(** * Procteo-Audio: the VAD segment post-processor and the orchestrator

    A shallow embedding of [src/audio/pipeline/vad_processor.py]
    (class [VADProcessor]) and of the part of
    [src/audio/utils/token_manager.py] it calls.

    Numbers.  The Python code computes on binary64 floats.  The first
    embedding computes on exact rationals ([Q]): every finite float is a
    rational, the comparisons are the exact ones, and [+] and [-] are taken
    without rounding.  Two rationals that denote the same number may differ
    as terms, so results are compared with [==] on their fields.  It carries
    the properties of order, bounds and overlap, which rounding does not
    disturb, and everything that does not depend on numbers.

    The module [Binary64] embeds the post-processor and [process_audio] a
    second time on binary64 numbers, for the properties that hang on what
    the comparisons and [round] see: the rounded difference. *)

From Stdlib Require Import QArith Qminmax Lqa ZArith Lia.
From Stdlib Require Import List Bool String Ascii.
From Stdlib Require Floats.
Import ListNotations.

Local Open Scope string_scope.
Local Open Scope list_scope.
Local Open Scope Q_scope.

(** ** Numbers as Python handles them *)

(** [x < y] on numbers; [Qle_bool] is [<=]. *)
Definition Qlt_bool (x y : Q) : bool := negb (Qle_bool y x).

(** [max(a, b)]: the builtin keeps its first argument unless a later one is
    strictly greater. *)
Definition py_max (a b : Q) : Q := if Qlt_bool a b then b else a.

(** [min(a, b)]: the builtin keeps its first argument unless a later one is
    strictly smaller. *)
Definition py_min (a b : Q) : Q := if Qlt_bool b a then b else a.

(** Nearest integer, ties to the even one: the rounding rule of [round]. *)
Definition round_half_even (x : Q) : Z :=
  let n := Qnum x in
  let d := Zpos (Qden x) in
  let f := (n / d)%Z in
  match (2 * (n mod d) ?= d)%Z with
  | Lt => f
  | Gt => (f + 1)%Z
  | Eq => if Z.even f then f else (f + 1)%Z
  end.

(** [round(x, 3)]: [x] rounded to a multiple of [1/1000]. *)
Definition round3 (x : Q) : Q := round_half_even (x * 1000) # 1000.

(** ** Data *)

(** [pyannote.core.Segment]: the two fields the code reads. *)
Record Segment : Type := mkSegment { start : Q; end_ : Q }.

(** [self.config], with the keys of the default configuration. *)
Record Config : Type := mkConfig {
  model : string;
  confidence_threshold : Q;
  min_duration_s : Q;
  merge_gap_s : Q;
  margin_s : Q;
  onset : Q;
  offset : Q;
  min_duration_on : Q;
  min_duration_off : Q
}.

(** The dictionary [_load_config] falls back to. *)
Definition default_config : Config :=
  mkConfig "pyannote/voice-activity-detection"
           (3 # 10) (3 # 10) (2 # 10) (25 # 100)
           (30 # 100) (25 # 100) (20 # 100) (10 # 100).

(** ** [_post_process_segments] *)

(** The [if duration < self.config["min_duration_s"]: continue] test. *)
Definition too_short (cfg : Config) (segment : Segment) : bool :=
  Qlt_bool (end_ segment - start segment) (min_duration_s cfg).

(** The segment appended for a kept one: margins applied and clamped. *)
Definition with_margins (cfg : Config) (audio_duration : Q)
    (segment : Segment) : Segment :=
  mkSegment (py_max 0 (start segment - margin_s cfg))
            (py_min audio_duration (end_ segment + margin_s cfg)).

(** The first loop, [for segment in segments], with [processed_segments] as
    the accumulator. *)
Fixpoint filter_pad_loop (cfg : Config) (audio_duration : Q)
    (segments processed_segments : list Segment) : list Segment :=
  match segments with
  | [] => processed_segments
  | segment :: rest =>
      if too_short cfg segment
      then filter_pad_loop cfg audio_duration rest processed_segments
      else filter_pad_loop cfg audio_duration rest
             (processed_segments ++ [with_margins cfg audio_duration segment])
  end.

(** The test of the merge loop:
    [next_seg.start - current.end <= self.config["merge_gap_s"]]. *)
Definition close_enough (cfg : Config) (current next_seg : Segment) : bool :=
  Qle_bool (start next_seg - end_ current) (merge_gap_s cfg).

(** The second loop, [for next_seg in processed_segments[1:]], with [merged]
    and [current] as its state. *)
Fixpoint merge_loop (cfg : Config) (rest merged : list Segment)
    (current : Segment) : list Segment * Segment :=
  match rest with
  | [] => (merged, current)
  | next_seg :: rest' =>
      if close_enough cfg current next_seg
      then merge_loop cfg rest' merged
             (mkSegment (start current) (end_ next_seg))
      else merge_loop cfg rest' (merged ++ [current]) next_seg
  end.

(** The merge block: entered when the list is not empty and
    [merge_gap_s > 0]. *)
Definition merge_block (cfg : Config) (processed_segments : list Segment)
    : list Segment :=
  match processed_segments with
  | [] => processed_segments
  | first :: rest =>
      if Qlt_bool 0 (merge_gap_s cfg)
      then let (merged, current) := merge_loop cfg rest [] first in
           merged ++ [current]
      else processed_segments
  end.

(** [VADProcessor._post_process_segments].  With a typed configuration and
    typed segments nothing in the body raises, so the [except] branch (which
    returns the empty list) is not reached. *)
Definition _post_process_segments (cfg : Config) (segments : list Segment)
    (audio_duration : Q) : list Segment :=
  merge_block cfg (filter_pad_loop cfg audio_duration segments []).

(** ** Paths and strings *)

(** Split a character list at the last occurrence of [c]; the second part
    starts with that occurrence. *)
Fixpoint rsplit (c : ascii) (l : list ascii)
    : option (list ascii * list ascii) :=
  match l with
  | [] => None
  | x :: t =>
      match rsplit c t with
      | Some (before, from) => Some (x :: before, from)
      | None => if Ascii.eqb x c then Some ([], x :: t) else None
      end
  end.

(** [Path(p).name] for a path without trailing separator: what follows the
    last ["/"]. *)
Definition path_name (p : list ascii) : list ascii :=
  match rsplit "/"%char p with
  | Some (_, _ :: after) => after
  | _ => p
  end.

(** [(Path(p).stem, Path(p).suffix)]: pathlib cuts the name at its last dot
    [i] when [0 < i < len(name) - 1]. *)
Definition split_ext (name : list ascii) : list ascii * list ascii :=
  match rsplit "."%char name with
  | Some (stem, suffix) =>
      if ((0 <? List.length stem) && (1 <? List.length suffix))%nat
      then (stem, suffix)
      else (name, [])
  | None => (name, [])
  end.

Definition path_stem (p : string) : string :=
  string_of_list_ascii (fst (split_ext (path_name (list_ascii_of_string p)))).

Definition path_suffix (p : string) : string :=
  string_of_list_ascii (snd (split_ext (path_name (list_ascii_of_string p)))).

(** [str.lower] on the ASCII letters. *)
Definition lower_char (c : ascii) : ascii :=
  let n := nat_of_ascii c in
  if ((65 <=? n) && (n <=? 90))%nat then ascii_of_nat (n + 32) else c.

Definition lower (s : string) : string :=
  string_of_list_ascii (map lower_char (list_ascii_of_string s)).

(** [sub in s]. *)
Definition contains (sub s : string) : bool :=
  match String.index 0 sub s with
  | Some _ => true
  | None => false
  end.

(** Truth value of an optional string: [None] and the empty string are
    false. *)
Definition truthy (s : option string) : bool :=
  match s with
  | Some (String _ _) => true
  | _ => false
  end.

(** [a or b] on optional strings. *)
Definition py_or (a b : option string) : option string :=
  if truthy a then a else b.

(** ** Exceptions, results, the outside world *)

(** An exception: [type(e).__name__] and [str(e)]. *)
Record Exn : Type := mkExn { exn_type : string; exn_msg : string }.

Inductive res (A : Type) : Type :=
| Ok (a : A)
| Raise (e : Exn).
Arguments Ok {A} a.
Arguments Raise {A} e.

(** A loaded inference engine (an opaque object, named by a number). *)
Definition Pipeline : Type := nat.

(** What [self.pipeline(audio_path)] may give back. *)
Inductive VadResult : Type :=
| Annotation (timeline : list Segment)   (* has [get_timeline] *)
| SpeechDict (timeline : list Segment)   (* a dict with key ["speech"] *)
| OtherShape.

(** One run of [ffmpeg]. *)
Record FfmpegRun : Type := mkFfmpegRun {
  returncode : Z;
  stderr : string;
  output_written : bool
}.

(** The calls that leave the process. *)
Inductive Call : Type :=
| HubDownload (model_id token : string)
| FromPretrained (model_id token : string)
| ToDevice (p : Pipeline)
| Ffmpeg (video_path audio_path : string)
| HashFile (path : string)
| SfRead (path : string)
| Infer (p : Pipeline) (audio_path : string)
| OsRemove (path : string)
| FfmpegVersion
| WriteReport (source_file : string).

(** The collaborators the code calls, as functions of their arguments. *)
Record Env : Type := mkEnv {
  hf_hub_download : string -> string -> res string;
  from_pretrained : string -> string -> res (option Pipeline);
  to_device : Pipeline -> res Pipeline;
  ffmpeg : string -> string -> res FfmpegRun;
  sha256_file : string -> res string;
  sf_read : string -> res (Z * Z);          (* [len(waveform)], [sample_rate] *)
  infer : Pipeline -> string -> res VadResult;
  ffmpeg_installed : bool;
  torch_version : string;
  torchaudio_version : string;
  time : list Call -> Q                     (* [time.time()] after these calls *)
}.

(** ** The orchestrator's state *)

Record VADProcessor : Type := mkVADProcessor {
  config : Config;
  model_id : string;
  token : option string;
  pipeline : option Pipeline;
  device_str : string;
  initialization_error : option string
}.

___

#### EXERCISE GOAL:
Only the lines above from the one with "mkSegment (py_max 0" through the one with "(** The test" should be duplicated, character for character.

#### RESULT OF THE EXERCISE:
  mkSegment (py_max 0 (start segment - margin_s cfg))
            (py_min audio_duration (end_ segment + margin_s cfg)).

(** The first loop, [for segment in segments], with [processed_segments] as
    the accumulator. *)
Fixpoint filter_pad_loop (cfg : Config) (audio_duration : Q)
    (segments processed_segments : list Segment) : list Segment :=
  match segments with
  | [] => processed_segments
  | segment :: rest =>
      if too_short cfg segment
      then filter_pad_loop cfg audio_duration rest processed_segments
      else filter_pad_loop cfg audio_duration rest
             (processed_segments ++ [with_margins cfg audio_duration segment])
  end.

(** The test of the merge loop:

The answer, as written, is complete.